#[global] Instance net_system : System net := {
  sys_socket w := (6, w);
  sys_dgram w := (6, w);
  sys_close w _ := (0, w);
  sys_bind w _ _ _ := (0, w);
  sys_connect w _ _ _ := (-1, EINPROGRESS, w);
  sys_listen w _ _ := (0, w);
  sys_accept w _ := (-1, EWOULDBLOCK, w);
  sys_setsockopt w _ _ _ _ := (0, w);
  sys_getsockname w _ := (0, [], w);
  sys_send w _ d := (Z.of_nat (length d), 0, {| place := serve net_say net_here (request_of d) (place w); pieces := pieces w |});
  sys_recv w fd n := net_recv w fd n;
  sys_select w fd b _ := net_select w fd b;
  sys_so_error w _ := (0, w);
  sys_getfl w _ := (0, w);
  sys_setfl w _ _ := (0, w)
}.

Definition with_place (s : site) (w : net) : net := {| place := s; pieces := pieces w |}.

#[global] Instance net_host : FtpHost net := {
  ftp_net := net_system;
  sys_nonblocking w _ _ := (0, w);
  file_open w n m :=
    if decide (m = codes "w+b") then (Some 1, with_place (set_opened n (set_local n [] (place w))) w)
    else match local (place w) n with
         | None => (None, w)
         | Some _ => (Some 1, if decide (m = codes "a+b") then with_place (set_opened n (place w)) w else w)
         end;
  file_close w _ := w;
  file_size w n := (Z.of_nat (length (default [] (local (place w) n))), w);
  file_seek w _ _ := w;
  file_read w _ _ := ([], w);
  file_eof w _ := (true, w);
  file_write w _ x :=
    match opened (place w) with
    | Some n => with_place (set_local n (default [] (local (place w) n) ++ x) (place w)) w
    | None => w
    end;
  tick_count w := (0, w);
  host_sleep w _ := w;
  down_state w := (0, w)
}.

#[global, refine] Instance net_site : FtpSite net 5 6 := { view := place; say := net_say; here := net_here }.
Proof.
  - intros k. split; [by repeat constructor|]. apply Nat.leb_le. reflexivity.
  - unfold address_ok, byte. cbn. lia.
  - lia.
  - done.
  - done.
  - intros w. cbn. auto.
  - done.
  - done.
  - intros w fd b tv _ _. cbn. unfold net_select, later. cbn. split.
    + destruct (decide (fd = 5)) as [->|]; [|by left]. case_bool_decide; [by right|by left].
    + intros [->|H]; [done|]. destruct b; [done|]. rewrite bool_decide_false; [done|]. exact H.
  - intros w q. cbn. by rewrite request_of_line.
  - intros w fd n _ Hn. cbn. unfold net_recv. set (x := if decide (fd = 5) then _ else _).
    set (k := Z.to_nat _). assert (Hk : (0 < k)%nat) by (unfold k; destruct (pieces w); lia).
    assert (Hkn : Z.of_nat k <= n) by (unfold k; destruct (pieces w); lia).
    destruct (decide (x = [])) as [Hx|Hx].
    + rewrite Hx, take_nil, drop_nil. split; [done|]. split; [by left|]. cbn. unfold x in Hx.
      destruct (decide (fd = 5)), (place w); cbn in *; by subst.
    + split; [intros E; apply (f_equal length) in E; rewrite length_take in E; destruct x; [done|cbn in E; lia]|].
      split; [done|]. split; [rewrite length_take; lia|]. exists (drop k x). by rewrite take_drop.
  - intros w n. cbn. destruct (local (place w) n) eqn:E; cbn; rewrite ?E; split; try done; split; by intros [? ?].
  - intros w n c Hc. cbn. by rewrite Hc.
  - intros w n c Hc. cbn. rewrite Hc. cbn. split; [by eexists|done].
  - intros w n. cbn. split; [by eexists|done].
  - done.
  - intros w fp n c x Ho Hc. cbn. by rewrite Ho, Hc.
  - done.
  - done.
  - done.
Defined.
━━━
# [What is needed]
Within the material above, the line with "- intros k." opens the range and the line with "- intros w fd n" closes it; reproduce that range word for word.

# [Answer for this exercise]
  - intros k. split; [by repeat constructor|]. apply Nat.leb_le. reflexivity.
  - unfold address_ok, byte. cbn. lia.
  - lia.
  - done.
  - done.
  - intros w. cbn. auto.
  - done.
  - done.
  - intros w fd b tv _ _. cbn. unfold net_select, later. cbn. split.
    + destruct (decide (fd = 5)) as [->|]; [|by left]. case_bool_decide; [by right|by left].
    + intros [->|H]; [done|]. destruct b; [done|]. rewrite bool_decide_false; [done|]. exact H.
  - intros w q. cbn. by rewrite request_of_line.
  - intros w fd n _ Hn. cbn. unfold net_recv. set (x := if decide (fd = 5) then _ else _).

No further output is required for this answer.